На сухогрузе действительно было кому услышать этот сигнал. Двое матросов приняли и сразу откликнулись на него. Они спустились в трюм и обнаружили там тайных пассажиров, которые немедленно оказались под покровительством единомышленников, и впредь им не нужно было дрожать от страха.
* * *
Спустя три недели провинциальный листок — единственная на Аляске ежедневная газета «The Ketschikan Tribune» — вышел с крупным заголовком, тут же перепечатанным всеми без исключения сенсационными вестниками Нового Света: «Царские смертники сбежали на Аляску!» Под ним стояло следующее: «Одиннадцать революционеров из России — точнее, из Варшавы, приговоренных к смертной казни, непостижимым способом тайком проникли на борт сухогруза „Авраам Линкольн“ и от самого Владивостока через Берингов пролив благополучно добрались до американского континента. Без содействия американских единомышленников подобная смелая выходка была бы совершенно невозможной. Для наших учреждений, ведающих морскими перевозками, дерзкая акция эта должна стать серьезным предупреждением. Не имея при себе абсолютно никаких документов, одиннадцать бунтарей утверждают, что они родные братья. И хотя странные беглецы более месяца не мылись и не брились, они производят впечатление вполне цивилизованных людей. Нашему ведущему репортеру Бобу Фергюсону удалось побеседовать с ними и задать им вполне естественный вопрос: что, собственно, толкает их жертвовать своими жизнями ради разрушения нашей цивилизации. На свой вопрос он получил целый ряд объяснений, которые мы приводим здесь с некоторыми сокращениями: Бэр Камински, 24 года, рост средний, телосложение плотное, явно выраженный лидер группы: „Если кто-то и разрушит нынешнюю цивилизацию, то это будем не мы, а воротилы власти, которые поработили всю планету, истребляют народы и организуют кровавые бойни. И если все мы не окажем им сопротивление, они приведут всю планету к полному краху человечества“.

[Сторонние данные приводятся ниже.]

(* ===== verification/Progress.v ===== *)
(** * Progress: deliveries end, and a silent lock is in use

    The distributed lock of [System] with the Tofino switch and exclusive
    requests, as in [Fission].  Packets do not circulate for ever: every delivery
    takes some of the work that is left in the network.  And when nothing is in
    flight a task waits only because another one has the lock, unless the
    requester's request was suspended by a host that is not the agent, the case
    of [Fission.suspended_request_starves]. *)

From S2P Require Import Prelude RwSpec Types Post Lock LockProofs LockApi Agent LockApiProofs Switch System Fission.

#[local] Open Scope prog_scope.

(** ** Deliveries *)

Section deliver.
Context (bmv2_build : bool) (n lid : Z).

(** The packets with these positions are processed one after the other. *)
Fixpoint deliver (ks : list nat) (s : system) : option system :=
  match ks with
  | [] => Some s
  | k :: ks' =>
      match net s !! k, sys_step (tofino n) bmv2_build true lid (LNet k) s with
      | Some _, Ok s' => deliver ks' s'
      | _, _ => None
      end
  end.

(** How often a lock's host will still send request [k] back, and all hosts. *)
Definition returns_left (l : innet_lock) (k : req) : nat :=
  Z.to_nat (3 - index 0 (LOCK_HOLDER k.1 k.2) (l_fwd_back_cnt l)).

Definition host_returns (hs : gmap Z host) (k : req) (h : Z) : nat :=
  match hs !! h with
  | Some x => match h_heap x with l :: _ => returns_left l k | [] => 0 end
  | None => 0
  end.

Definition returns (hs : gmap Z host) (k : req) : nat := list_sum (map (host_returns hs k) (seqZ 1 n)).

(** The deliveries a packet can still cause: a request that is sent back takes
    two, a transfer becomes a grant, and a free and a grant end. *)
Definition msg_work (hs : gmap Z host) (m : msg) : nat :=
  let request (p : packet) := (2 * returns hs (machine_id (pk_hdr p), task_id (pk_hdr p)))%nat in
  match m with
  | ToSwitch _ p =>
      if pk_type p =? POST_LOCK_ACQUIRE then request p + 2
      else if pk_type p =? POST_LOCK_TRANSFER then 2 else 1
  | ToHost _ p => if pk_type p =? POST_LOCK_ACQUIRE then request p + 1 else 1
  end.

Definition network_work (s : system) : nat := list_sum (map (msg_work (hosts s)) (net s)).

(** Task [k] has the lock, or gets it when it polls. *)
Definition obtains (s : system) (k : req) : Prop :=
  exists s' op, sys_step (tofino n) bmv2_build true lid (LPoll k.1 k.2) s = Ok s' /\ holds s' k op.

(** A host that is not the agent keeps the request of [k] in its queue. *)
Definition suspended (s : system) (k : req) : Prop :=
  exists h l, hosts s !! h = Some (mkhost lid l) /\ l_is_agent l = false /\ k ∈ map wq_req (l_wqueue l).
End deliver.

Section progress.
Context (bmv2_build : bool) (n lid : Z) (Hn : 1 <= n < 64) (Hlid : 0 <= lid < SWITCH_LOCK_NUM).

Abbreviation step := (sys_step (tofino n) bmv2_build true lid).
Abbreviation inv := (sys_inv n lid).
Abbreviation deliver := (deliver bmv2_build n lid).
Abbreviation host_ok := (host_ok n).
Abbreviation returns := (returns n).
Abbreviation msg_work := (msg_work n).
Abbreviation network_work := (network_work n).

(** ** Work *)

Lemma work_without hs k (l : list msg) m :
  l !! k = Some m -> (list_sum (map (msg_work hs) l) = list_sum (map (msg_work hs) (delete k l)) + msg_work hs m)%nat.
Proof using.
  intros E. rewrite delete_take_drop. rewrite <- (take_drop_middle l k m E) at 1.
  rewrite !map_app, !list_sum_app, map_cons, list_sum_cons. lia.
Qed.

(** A step of the switch leaves the hosts as they are. *)
Lemma switch_work s k m ms r :
  net s !! k = Some m -> (list_sum (map (msg_work (hosts s)) ms) < msg_work (hosts s) m)%nat ->
  (network_work (System (hosts s) (delete k (net s) ++ ms) r (tasks s)) < network_work s)%nat.
Proof using.
  intros E H. unfold Progress.network_work. cbn [net hosts]. rewrite map_app, list_sum_app.
  rewrite (work_without (hosts s) k (net s) m E). lia.
Qed.

Lemma returns_host hs h l l' k :
  host_ok h -> hs !! h = Some (mkhost lid l) ->
  (returns (<[h := mkhost lid l']> hs) k + returns_left l k = returns hs k + returns_left l' k)%nat.
Proof using.
  intros Hh E. unfold Progress.returns.
  assert (E1 : host_returns hs k h = returns_left l k) by (unfold host_returns; by rewrite E).
  assert (E2 : host_returns (<[h := mkhost lid l']> hs) k h = returns_left l' k)
    by (unfold host_returns; by rewrite lookup_insert_eq).
  rewrite <- E1, <- E2. apply (sum_update n _ _ h Hh).
  intros h' Hne. unfold host_returns. by rewrite lookup_insert_ne.
Qed.

(** The other packets have no more work than before. *)
Lemma host_work s k m ms h l l' tk r :
  net s !! k = Some m -> host_ok h -> hosts s !! h = Some (mkhost lid l) ->
  (forall m', m' ∈ delete k (net s) ->
    (msg_work (<[h := mkhost lid l']> (hosts s)) m' <= msg_work (hosts s) m')%nat) ->
  (list_sum (map (msg_work (<[h := mkhost lid l']> (hosts s))) ms) < msg_work (hosts s) m)%nat ->
  (network_work (System (<[h := mkhost lid l']> (hosts s)) (delete k (net s) ++ ms) r tk) < network_work s)%nat.
Proof using.
  intros E Hh Ex Hle H. unfold Progress.network_work. cbn [net hosts]. rewrite map_app, list_sum_app.
  rewrite (work_without (hosts s) k (net s) m E).
  assert (Hd : (list_sum (map (msg_work (<[h := mkhost lid l']> (hosts s))) (delete k (net s))) <=
    list_sum (map (msg_work (hosts s)) (delete k (net s))))%nat); [|lia].
  clear -Hle. induction (delete k (net s)) as [|m' ms IH]; [done|]. rewrite !map_cons, !list_sum_cons.
  pose proof (Hle m' ltac:(by left)). pose proof (IH ltac:(intros x Hx; apply Hle; by right)). lia.
Qed.

Lemma returns_left_same l l' k : l_fwd_back_cnt l' = l_fwd_back_cnt l -> returns_left l' k = returns_left l k.
Proof using. unfold returns_left. by intros ->. Qed.

(** A request that arrives at a host which is not the agent and sends it back:
    it can do so once less. *)
Lemma returns_left_sent_back m t l :
  (forall k, 0 <= index 0 k (l_fwd_back_cnt l)) -> sent_back m t l = true ->
  (returns_left (arrived m t l) (m, t) + 1 = returns_left l (m, t))%nat.
Proof using.
  intros Hc Hs. unfold sent_back in Hs. apply andb_true_iff in Hs as [Ha%negb_true_iff Hs%negb_true_iff].
  unfold arrived. change (l_is_agent (set_early_release _ l)) with (l_is_agent l). rewrite Ha. cbv zeta.
  change (l_fwd_back_cnt (set_early_release _ l)) with (l_fwd_back_cnt l). rewrite Hs.
  unfold returns_left. cbn [fst snd]. cbn [l_fwd_back_cnt set_fwd_back_cnt]. rewrite index_insert.
  specialize (Hc (LOCK_HOLDER m t)). apply Z.ltb_ge in Hs. rewrite sw_small by lia. lia.
Qed.

(** Nothing changes for the other requests. *)
Lemma returns_left_other m t l k :
  in_uw 30 t -> in_uw 30 k.2 -> k <> (m, t) -> returns_left (arrived m t l) k = returns_left l k.
Proof using.
  intros Ht Hk Hne. unfold returns_left. assert (Hd : LOCK_HOLDER k.1 k.2 <> LOCK_HOLDER m t).
  { intros E%LOCK_HOLDER_inj; [|apply (in_uw_mono 30); [lia|done]..]. apply Hne. by destruct k, E as [[= ->] [= ->]]. }
  f_equal. f_equal. unfold arrived. change (l_is_agent (set_early_release _ l)) with (l_is_agent l).
  destruct (l_is_agent l); [done|]. cbv zeta. change (l_fwd_back_cnt (set_early_release _ l)) with (l_fwd_back_cnt l).
  destruct (_ <? _); cbn [l_fwd_back_cnt set_fwd_back_cnt].
  - unfold index at 1. rewrite lookup_delete_ne by done. apply index_touch.
  - by rewrite index_insert_ne, index_touch.
Qed.

Lemma agent_keeps_counts m t l : l_is_agent l = true -> l_fwd_back_cnt (arrived m t l) = l_fwd_back_cnt l.
Proof using. intros Ha. unfold arrived. change (l_is_agent (set_early_release _ l)) with (l_is_agent l). by rewrite Ha. Qed.

(** Work depends on the request of a packet only. *)
Definition requester (m : msg) : req :=
  let p := match m with ToSwitch _ p | ToHost _ p => p end in (machine_id (pk_hdr p), task_id (pk_hdr p)).

Lemma msg_work_le hs hs' m : (returns hs' (requester m) <= returns hs (requester m))%nat -> (msg_work hs' m <= msg_work hs m)%nat.
Proof using. unfold requester. destruct m; cbn; intros H; repeat case_if; lia. Qed.

Lemma msg_ok_request m : msg_ok n lid m -> in_uw 30 (requester m).2.
Proof using. intros []; cbn; done. Qed.

Lemma request_carried m hs hs' : msg_ok n lid m -> ~ requester m ∈ carried m -> msg_work hs' m = msg_work hs m.
Proof using.
  intros Hm Hc. destruct Hm; cbn; try done; destruct Hc; unfold carried, requester; cbn; by left.
Qed.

Шломе Камински, 23 года, носит очки, выглядит человеком недальновидным, несговорчивым и саркастичным: „Нынешнее индустриализированное общество основано на свободной конкуренции, то есть на всестороннем порабощении слабого сильным. Поскольку же слабых большинство, однажды они все равно всю эту нынешнюю цивилизацию разнесут в щепы“.